Drummond strongly denies the allegations. A crew supervisor told an Alabama court in that 2007 case that managers at Drummond's mine, including Locarno's supervisor “said the union and the guerrillas were pretty much one and the same and also that they were responsible for the sabotage of the rail lines.” Drummond's chief of security at the time, former CIA agent Jim Adkins, also believed there was a connection. In an interview with VICE World News in January 2021, Adkins said he still believes the attacks were connected to the tensions in negotiations between the union and the company. “The negotiations would break down and all of a sudden we would get a train blown up,” said Adkins, who believes that the guerrilla groups were enforcing the interests of the union, but declined to provide any proof.
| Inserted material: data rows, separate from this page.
(* ===== verification/ScopeSignature.v ===== *)
(** The scope signature of a scan: [src/quirk/intelligence/scope_signature.py].

    What a scan covered (ports, profile, extras, credential kinds, sensors,
    targets) with its two digests, the probe-family table, the positive
    assertion of probe health, and the signature row written at scan
    completion.  [sha256] is a parameter: the theorems about digests assume
    that it does not collide on the two payloads compared. *)
From Stdlib Require Import ZArith Lia Ascii.
From stdpp Require Import base tactics sets strings list pretty.
From S2P Require Import Prelude Json PyVal Model Evidence.

Local Open Scope Z_scope.
Local Open Scope quirk_scope.

Definition SCOPE_SIGNATURE_VERSION : string := "2.0.0".

(** * Configuration and rows *)

(** [cfg.targets]: the four lists of the declared target spec. *)
Record TargetsCfg := {
  fqdns : list string;
  cidrs : list string;
  include_ips : list string;
  exclude_ips : list string
}.

(** The parts of the application configuration a signature reads.  [connector]
    is [getattr(cfg.connectors, name, None)]. *)
Record AppConfig := {
  cfg_targets : option TargetsCfg;
  cfg_nmap_port_scope : option string;
  cfg_ports_tls : list Z;
  cfg_tls_enum_mode : string;
  cfg_profile : option string;
  cfg_broker_credentials : pyval;
  cfg_connector : string -> pyval
}.

(** * Digests *)

Section Digests.
Context (sha256 : string -> string).

(** [{str(v).strip().lower() for v in values if str(v).strip()}], sorted. *)
Definition clean_entry (v : string) : option string :=
  match strip v with EmptyString => None | s => Some (lower s) end.

Definition clean (values : list string) : list string :=
  sorted_strings (remove_dups (omap clean_entry values)).

Definition target_payload (targets : option TargetsCfg) : json :=
  let field f := JStrs (clean (match targets with Some t => f t | None => [] end)) in
  sorted_obj [("fqdns", field fqdns); ("cidrs", field cidrs);
              ("include_ips", field include_ips); ("exclude_ips", field exclude_ips)].

Definition compute_target_set_digest (cfg : AppConfig) : string :=
  sha256 (dumps (target_payload (cfg_targets cfg))).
However, witnesses claim to have been present in a meeting where a list of names of trade union leaders was produced to be given to a paramilitary commander.

In December 2020, the office of Colombia's attorney general charged two executives from the American coal company Drummond Company Inc. with financing and promoting the paramilitary group that killed these union leaders. The executives, former president of Drummond Augusto Jimenez and current president Jose Miguel Linares, are accused of financing the Autodefensas Unidas de Colombia (AUC), which was the country's largest and deadliest paramilitary group in the decades long civil war in Colombia, during which paramilitaries and the government clashed with leftwing guerrillas. U.S. courts have repeatedly ruled against the families of the Colombian victims.